• **TRY IT**: Output exactly the lines from the one with "- simpl. rewrite" through the last line of the data below, both included, and nothing more.

[Collected data]
Lemma count_owned_ok player d n : snd (count_owned_tx player d) = Ok n → ∃ u, uuid_in player = Some u ∧ n = Z.of_nat (length (owned u d)).
Proof.
  destruct (count_owned_tx player d) as [d' [x|e]] eqn:E; [|done]. simpl. intros [= <-]. unfold count_owned_tx in E. pg_inv E. injection E as <- <-. eauto.
Qed.

Lemma tri_cap_bind {B} P Φ (k : Z → ST (Task CharDb) Error B) Ω :
  (∀ t, tri Q P Φ (k (clamp (max_per_player env t) 0 LIST_HARD_LIMIT)) Ω) → tri Q P Φ (cap_at env ≫= k) Ω.
Proof. intros Hk s s' r Hd Hs. unfold mbind, ST_bind, cap_at, gets. by apply Hk. Qed.

Lemma tri_rolled_back {A} P Φ (e : Error) : tri Q P Φ (rollback env;; fail e : ST (Task CharDb) Error A) (fun _ _ => True).
Proof. eapply (tri_pre _ _ _ (fun _ => True)); [done|]. apply tri_seq; [by apply tri_reading_free|]. intros _. apply tri_fail. Qed.

Lemma tri_create_character who nm cls : tri Q (chars_commands who (OCreate nm cls)) (fun _ => True) (create env who nm cls) (fun _ _ => True).
Proof.
  unfold create. apply tri_lift_bind. intros me Hme%caller_of. destruct (str_is_empty (trim nm)) eqn:En; [apply tri_fail|]. cbv zeta.
  set (cls' := if str_is_empty cls then "novice" else cls). destruct (name_within_cap nm) eqn:Enm; [|apply tri_fail].
  destruct (class_within_cap cls') eqn:Ecl; [|apply tri_fail]. cbn [negb].
  assert (Hfits : char_fits nm cls').
  { unfold name_within_cap, class_within_cap in *. apply Nat.leb_le in Enm, Ecl. unfold str_is_empty in En. apply bool_decide_eq_false in En.
    split_and!; try done. unfold cls', str_is_empty. by case_bool_decide. }
  apply tri_in_tx. eapply tri_bind; [by apply tri_locking_free|]. intros []. apply tri_read_bind; [done|apply stable_true|].
  intros [] d0 _ _ _; exists (fun _ => True); (split; [done|]); [apply tri_rolled_back|].
  apply tri_cap_bind. intros t0. set (cap := clamp _ _ _).
  apply tri_read_bind; [done|apply stable_true|]. intros n d Hd _ (u & Hu & ->)%count_owned_ok. exists (at_most u (Z.of_nat (length (owned u d)))).
  split; [unfold at_most; lia|]. destruct (Z.leb_spec cap (Z.of_nat (length (owned u d)))) as [Hge|Hlt]; [apply tri_rolled_back|].
  assert (Hk : player_lock_key me = player_lock_key u) by (eapply lock_key_uuid; [exact Hu|by eapply uuid_in_canonical]). rewrite Hk.
  apply tri_commit; [done|apply stable_at_most|]. intros t d1 d2 c Hd1 Hm (u' & Hu' & Hf & -> & ->)%st_map_err_ok%create_does.
  right. assert (u' = u) as -> by congruence. exists (CCreate (fresh env t) u nm cls' (now_at (world env) t) cap). split.
  - eexists _, _, _, _. split; [done|]. by exists me.
  - simpl. rewrite check_run; [done|]. unfold at_most in Hm. pose proof (clamp_bounds (max_per_player env t0) 0 LIST_HARD_LIMIT ltac:(done)).
    split_and!; [done|by eapply uuid_in_canonical|done|lia|unfold cap; lia].
Qed.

• **OUTPUT FOR THIS TASK**:
  - simpl. rewrite check_run; [done|]. unfold at_most in Hm. pose proof (clamp_bounds (max_per_player env t0) 0 LIST_HARD_LIMIT ltac:(done)).
    split_and!; [done|by eapply uuid_in_canonical|done|lia|unfold cap; lia].
Qed.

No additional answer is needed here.